The industry heard this and moved on. Too busy celebrating the vibe shift to sit with what it actually means.
This pattern is worth paying attention to. Atkins has now said it in multiple settings, in front of multiple audiences, in plain language. He is not hiding the limitation. He is broadcasting it. The people choosing not to hear it are the ones celebrating loudest.
What The Industry Actually Won
A friendlier enforcement posture from one appointed official who serves at the pleasure of the president.
That is it. That is the whole win.
Atkins launched Project Crypto. He established a token taxonomy. He proposed four asset categories that are not deemed securities: digital commodities, digital collectibles, digital tools, and payment stablecoins under the GENIUS Act. He said the SEC is “not the Securities and Everything Commission.” He dropped enforcement actions. He ran roundtables. He told Congress he strongly supports bipartisan efforts to pass market structure legislation. All of that is real and it matters.
But enforcement posture is not law. A token taxonomy issued by a chairman is not a statute. A safe harbor proposed through an agency framework does not have constitutional protection. What one SEC chair creates, the next SEC chair can dismantle.
No Congressional vote required. No public comment period. No transition framework mandated by law. One Senate confirmation hearing and the entire regulatory environment shifts again.
Think about what that actually means for a project making long-term infrastructure decisions right now. You are building compliance structures, legal opinions, token architectures, and fundraising strategies around guidance that has no force of law behind it. You are making ten-year bets based on one man’s enforcement posture.
That is the risk the industry is not pricing in.

The CLARITY Act: One Chamber Down, Many Steps to Go
The CLARITY Act passed the House of Representatives on July 17, 2025, with a bipartisan vote of 294 to 134. That sounds like momentum. It looked like momentum. The industry treated it like the finish line was in sight.
Then it hit the Senate.
The Senate Banking Committee and the Senate Agriculture Committee each released their own separate discussion drafts. Two different committees. Two different frameworks. Two different approaches to jurisdictional boundaries between the SEC and the CFTC. The Senate Banking Committee’s version introduced entirely new terminology, including a new category called “ancillary assets” that does not exist in the House bill. The Senate Agriculture Committee’s version focused more narrowly on digital asset intermediaries and left core DeFi questions completely open.
A markup session was scheduled for January 14, 2026. It was postponed on the day it was supposed to begin.
As of March 2026, the Senate Banking Committee is eyeing a mid-to-late March window for a second attempt.

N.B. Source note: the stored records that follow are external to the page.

(** [strings.TrimSpace]: all leading and trailing white space removed. *)
Definition TrimSpace (s : string) : string := TrimRightSpace (TrimLeftSpace s).

(** [strings.Split(s, sep)] for a separator [sep] of one byte, the only
    kind the package passes ([","] and the newline). *)
Fixpoint Split (s : string) (sep : ascii) : list string :=
  match s with
  | EmptyString => [EmptyString]
  | String c s' =>
      if Ascii.eqb c sep then EmptyString :: Split s' sep
      else match Split s' sep with
           | [] => [String c EmptyString]
           | t :: ts => String c t :: ts
           end
  end.

(** [strings.Join]. *)
Fixpoint Join (ss : list string) (sep : string) : string :=
  match ss with
  | [] => EmptyString
  | [s] => s
  | s :: ss' => s +:+ sep +:+ Join ss' sep
  end.

End GoStrings.

(** Package [sort]: [sort.Strings] orders by bytes, ascending. *)
Module GoSort.

Fixpoint insert (s : string) (l : list string) : list string :=
  match l with
  | [] => [s]
  | t :: l' => if String.leb s t then s :: l else t :: insert s l'
  end.

Definition Strings (l : list string) : list string := foldr insert [] l.

End GoSort.

(** ** Package [net] of the Go standard library

    The functions the allowlists call, as of Go 1.22: [IP.String],
    [ParseIP], [IPNet.Contains], [IPNet.String] and [ParseCIDR], with the
    helpers they are made of ([ParseIP] and [ParseCIDR] go through
    [netip.ParseAddr]).  A nil slice and an empty one are both [[]]; a
    function that can return a nil [IP] returns an [option]. *)
Module net.

Definition IP := list byte.
Definition IPMask := list byte.

(** [type IPNet struct { IP IP; Mask IPMask }] *)
Record IPNet := { IPNet_IP : IP; IPNet_Mask : IPMask }.

(** [&ParseError{Type: typ, Text: text}] *)
Record ParseError := { Type_ : string; Text : string }.

Definition IPv4len : nat := 4.
Definition IPv6len : nat := 16.

(** [byte(n)]: the low eight bits. *)
Definition byte_of (n : N) : byte := default x00 (Byte.of_N (n mod 256)).

Definition band (a b : byte) : byte := byte_of (N.land (Byte.to_N a) (Byte.to_N b)).

Definition v4InV6Prefix : list byte :=
  [x00; x00; x00; x00; x00; x00; x00; x00; x00; x00; xff; xff].

Definition isZeros (p : list byte) : bool := forallb (Byte.eqb x00) p.
Definition allFF (p : list byte) : bool := forallb (Byte.eqb xff) p.

(** [ip.To4()]; [None] is the nil result. *)
Definition To4 (ip : IP) : option IP :=
  if Nat.eqb (length ip) IPv4len then Some ip
  else if Nat.eqb (length ip) IPv6len && isZeros (take 10 ip)
          && Byte.eqb (nth 10 ip x00) xff && Byte.eqb (nth 11 ip x00) xff
  then Some (drop 12 ip)
  else None.

(** *** Printing *)

Definition digit (d : N) : ascii :=
  if (d <? 10)%N then chr (48 + d) else chr (87 + d).

Fixpoint uitoa_aux (fuel : nat) (n : N) (acc : string) : string :=
  match fuel with
  | O => acc
  | S fuel' =>
      let acc' := String (digit (n mod 10)) acc in
      if (n / 10 =? 0)%N then acc' else uitoa_aux fuel' (n / 10) acc'
  end.

(** [uitoa]: decimal, no leading zero. *)
Definition uitoa (n : N) : string := uitoa_aux (S (N.to_nat (N.log2 n))) n "".

Fixpoint appendHex_aux (fuel : nat) (n : N) (acc : string) : string :=
  match fuel with
  | O => acc
  | S fuel' =>
      let acc' := String (digit (n mod 16)) acc in
      if (n / 16 =? 0)%N then acc' else appendHex_aux fuel' (n / 16) acc'
  end.

(** [appendHex]: lower-case hexadecimal of a 16-bit group, no leading
    zero. *)
Definition appendHex (x : N) : string := appendHex_aux 4 x "".

(** [hexString]: two lower-case hexadecimal digits a byte. *)
Fixpoint hexString (b : list byte) : string :=
  match b with
  | [] => ""
  | x :: b' =>
      String (digit (Byte.to_N x / 16)) (String (digit (Byte.to_N x mod 16)) (hexString b'))
  end.

(** The dotted form of four bytes. *)
Definition string4 (p : list byte) : string :=
  GoStrings.Join (map (fun b => uitoa (Byte.to_N b)) p) ".".

(** [v6u16]: the eight 16-bit groups of sixteen bytes. *)
Fixpoint groups (p : list byte) : list N :=
  match p with
  | hi :: lo :: p' => (Byte.to_N hi * 256 + Byte.to_N lo)%N :: groups p'
  | _ => []
  end.

Fixpoint zero_run (gs : list N) : nat :=
  match gs with
  | 0%N :: gs' => S (zero_run gs')
  | _ => 0
  end.

(** The first loop of [appendTo6]: the first longest run of two or more
    zero groups, as [(zeroStart, zeroEnd)]; [(255, 255)] when there is
    none. *)
Definition zero_span (gs : list N) : nat * nat :=
  fold_left
    (fun '(zeroStart, zeroEnd) i =>
       let l := zero_run (drop i gs) in
       if ((2 <=? l) && (zeroEnd - zeroStart <? l))%nat then (i, (i + l)%nat)
       else (zeroStart, zeroEnd))
    (seq 0 8) (255, 255).

(** The second loop of [appendTo6]. *)
Fixpoint appendTo6 (fuel i : nat) (span : nat * nat) (gs : list N) : string :=
  match fuel with
  | O => ""
  | S fuel' =>
      if (8 <=? i)%nat then ""
      else if (i =? span.1)%nat then
        "::" +:+ (if (8 <=? span.2)%nat then ""
                  else appendHex (nth span.2 gs 0%N) +:+ appendTo6 fuel' (S span.2) span gs)
      else
        (if (0 <? i)%nat then ":" else "") +:+ appendHex (nth i gs 0%N)
          +:+ appendTo6 fuel' (S i) span gs
  end.

Definition string6 (p : list byte) : string :=
  let gs := groups p in appendTo6 8 0 (zero_span gs) gs.

(** [ip.String()] *)
Definition IP_String (ip : IP) : string :=
  if Nat.eqb (length ip) 0 then "<nil>"
  else if negb (Nat.eqb (length ip) IPv4len) && negb (Nat.eqb (length ip) IPv6len)
  then "?" +:+ hexString ip
  else match To4 ip with
       | Some p4 => string4 p4
       | None => string6 ip
       end.

(** [m.String()] of an [IPMask]. *)
Definition IPMask_String (m : IPMask) : string :=
  if Nat.eqb (length m) 0 then "<nil>" else hexString m.

(** *** Parsing *)

Definition isDigit (c : ascii) : bool := ((48 <=? ord c) && (ord c <=? 57))%N.

(** The value of a hexadecimal digit, of either case. *)
Definition hexval (c : ascii) : option N :=
  let n := ord c in
  if ((48 <=? n) && (n <=? 57))%N then Some (n - 48)%N
  else if ((97 <=? n) && (n <=? 102))%N then Some (n - 97 + 10)%N
  else if ((65 <=? n) && (n <=? 70))%N then Some (n - 65 + 10)%N
  else None.

(** [dtoi]: the decimal number at the start of [s], how many bytes it
    takes, and whether there is one below [big = 0xFFFFFF]. *)
Definition big : N := 16777215.

Fixpoint dtoi_loop (s : string) (n : N) (i : nat) : N * nat * bool :=
  match s with
  | String c s' =>
      if isDigit c then
        let n' := (n * 10 + (ord c - 48))%N in
        if (big <=? n')%N then (big, i, false) else dtoi_loop s' n' (S i)
      else if (i =? 0)%nat then (0%N, 0%nat, false) else (n, i, true)
  | EmptyString => if (i =? 0)%nat then (0%N, 0%nat, false) else (n, i, true)
  end.

Definition dtoi (s : string) : N * nat * bool := dtoi_loop s 0 0.

(** [netip.Addr], as far as parsing makes one: four bytes, or sixteen
    with a zone. *)
Inductive Addr :=
| Addr4 (b : list byte)
| Addr6 (b : list byte) (zone : string).

Definition Zone (a : Addr) : string :=
  match a with Addr4 _ => "" | Addr6 _ z => z end.

Definition BitLen (a : Addr) : N :=
  match a with Addr4 _ => 32 | Addr6 _ _ => 128 end.

Definition As16 (a : Addr) : list byte :=
  match a with Addr4 b => v4InV6Prefix ++ b | Addr6 b _ => b end.

(** [parseIPv4Fields]: [start] stands for [i == 0 || s[i-1] == '.'];
    [fields] are the octets stored so far, [pos] their number. *)
Fixpoint parseIPv4Fields_loop (s : string) (start : bool) (val : N) (pos digLen : nat)
    (fields : list byte) : option (list byte) :=
  match s with
  | EmptyString =>
      if (pos <? 3)%nat then None else Some (fields ++ [byte_of val])
  | String c s' =>
      if isDigit c then
        if (digLen =? 1)%nat && (val =? 0)%N then None
        else
          let val' := (val * 10 + (ord c - 48))%N in
          if (255 <? val')%N then None
          else parseIPv4Fields_loop s' false val' pos (S digLen) fields
      else if Ascii.eqb c "." then
        if start || String.eqb s' "" then None
        else if (pos =? 3)%nat then None
        else parseIPv4Fields_loop s' true 0%N (S pos) 0%nat (fields ++ [byte_of val])
      else None
  end.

The American Bankers Association is still lobbying hard against stablecoin yield provisions. The two Senate committees still need to reconcile their versions into a single bill. That reconciled bill then needs to be harmonized with the House’s CLARITY Act. Then it needs a full floor vote in both chambers. Then it goes to the president’s desk.
Here is what we know happened, in order:
House passed the CLARITY Act on July 17, 2025 with a 294–134 vote. Senate Banking Committee markup postponed twice. Senate Agriculture Committee version advanced out of committee January 29, 2026, but must still be reconciled with the Banking Committee draft. Full Senate vote not scheduled. Signed into law: no.
The industry celebrated a bill that passed one chamber out of two, with two competing Senate drafts, in a Congress that runs through January 2027. Treasury Secretary Bessent has called passage a “spring 2026 target.” Ripple’s CEO Brad Garlinghouse put the odds at 80 to 90 percent. Maybe it passes. Maybe it doesn’t. But “maybe” is not a regulatory foundation. You cannot build a compliance strategy, a token launch, or an institutional custody product on “maybe.”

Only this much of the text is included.